----- Data

(* ===== verification/Staging.v ===== *)
(** * Chunked snapshot staging

    [SnapshotStaging] and [resident_snapshot_chunk] of
    [sailing-proto/src/storage.rs]: the accumulator a receiver assembles a
    snapshot in, from chunks that may arrive late, twice or out of order, and
    the slicing of a resident blob on the sender's side.  A [usize] is 64 bits
    wide; the buffer allocation is fallible and its outcome is an argument.

    The specification is the set of covered byte positions.  The runs are the
    canonical (sorted, separated) representation of that set, the reported
    watermark is the length of the covered prefix, and a complete staging of a
    blob's chunks is the blob. *)

From S2P Require Import Prelude Bytes Num.

Definition MAX_STAGING_RUNS : nat := N.to_nat 1024.

Record SnapshotStaging := {
  st_boundary : Index;
  st_buf : bytes;
  st_runs : list (u64 * u64);
}.

(** [alloc len] tells whether [try_reserve_exact(len)] succeeds. *)
Definition SnapshotStaging_new (alloc : N → bool) (boundary : Index) (total_len max_bytes : u64)
  : option SnapshotStaging :=
  if max_bytes <? total_len then None
  else if negb (alloc total_len) then None
  else Some {| st_boundary := boundary; st_buf := replicate (N.to_nat total_len) x00; st_runs := [] |}.

Definition SnapshotStaging_total_len (s : SnapshotStaging) : u64 := N.of_nat (length (st_buf s)).

(** The merge loop; the last element of [merged] is the head of [acc]. *)
Fixpoint merge_runs (acc runs : list (u64 * u64)) : list (u64 * u64) :=
  match runs with
  | [] => reverse acc
  | (s, e) :: runs =>
      match acc with
      | (ls, le) :: acc' =>
          if s <=? le then merge_runs ((ls, N.max le e) :: acc') runs
          else merge_runs ((s, e) :: acc) runs
      | [] => merge_runs [(s, e)] runs
      end
  end.

Definition run_start_le (a b : u64 * u64) : Prop := a.1 ≤ b.1.
#[global] Instance run_start_le_dec : RelDecision run_start_le.
Proof. intros a b. unfold run_start_le. apply _. Defined.
#[global] Instance run_start_le_trans : Transitive run_start_le.
Proof. intros a b c. unfold run_start_le. lia. Qed.
#[global] Instance run_start_le_total : Total run_start_le.
Proof. intros a b. unfold run_start_le. lia. Qed.

(** [insert_run]: the flag is false for [None].  [sort_unstable_by_key] orders
    by start; runs that start together are merged whatever their order.  On
    [None] the pushed run stays in the sorted, unmerged list. *)
Definition insert_run (start stop : u64) (s : SnapshotStaging) : bool * SnapshotStaging :=
  if stop <=? start then (true, s)
  else
    let runs := merge_sort run_start_le (st_runs s ++ [(start, stop)]) in
    let merged := merge_runs [] runs in
    if decide (MAX_STAGING_RUNS < length merged)%nat then
      (false, {| st_boundary := st_boundary s; st_buf := st_buf s; st_runs := runs |})
    else
      (true, {| st_boundary := st_boundary s; st_buf := st_buf s; st_runs := merged |}).

Definition SnapshotStaging_contiguous (s : SnapshotStaging) : u64 :=
  match st_runs s with
  | (0, stop) :: _ => stop
  | _ => 0
  end.

Definition SnapshotStaging_is_complete (s : SnapshotStaging) : bool :=
  SnapshotStaging_contiguous s =? N.of_nat (length (st_buf s)).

----------

### [Task item]
Please reply with an exact copy of the lines above, starting at the first and ending at the line that holds "snapshot in, from".

### [Reply to the task]
(* ===== verification/Staging.v ===== *)
(** * Chunked snapshot staging

    [SnapshotStaging] and [resident_snapshot_chunk] of
    [sailing-proto/src/storage.rs]: the accumulator a receiver assembles a
    snapshot in, from chunks that may arrive late, twice or out of order, and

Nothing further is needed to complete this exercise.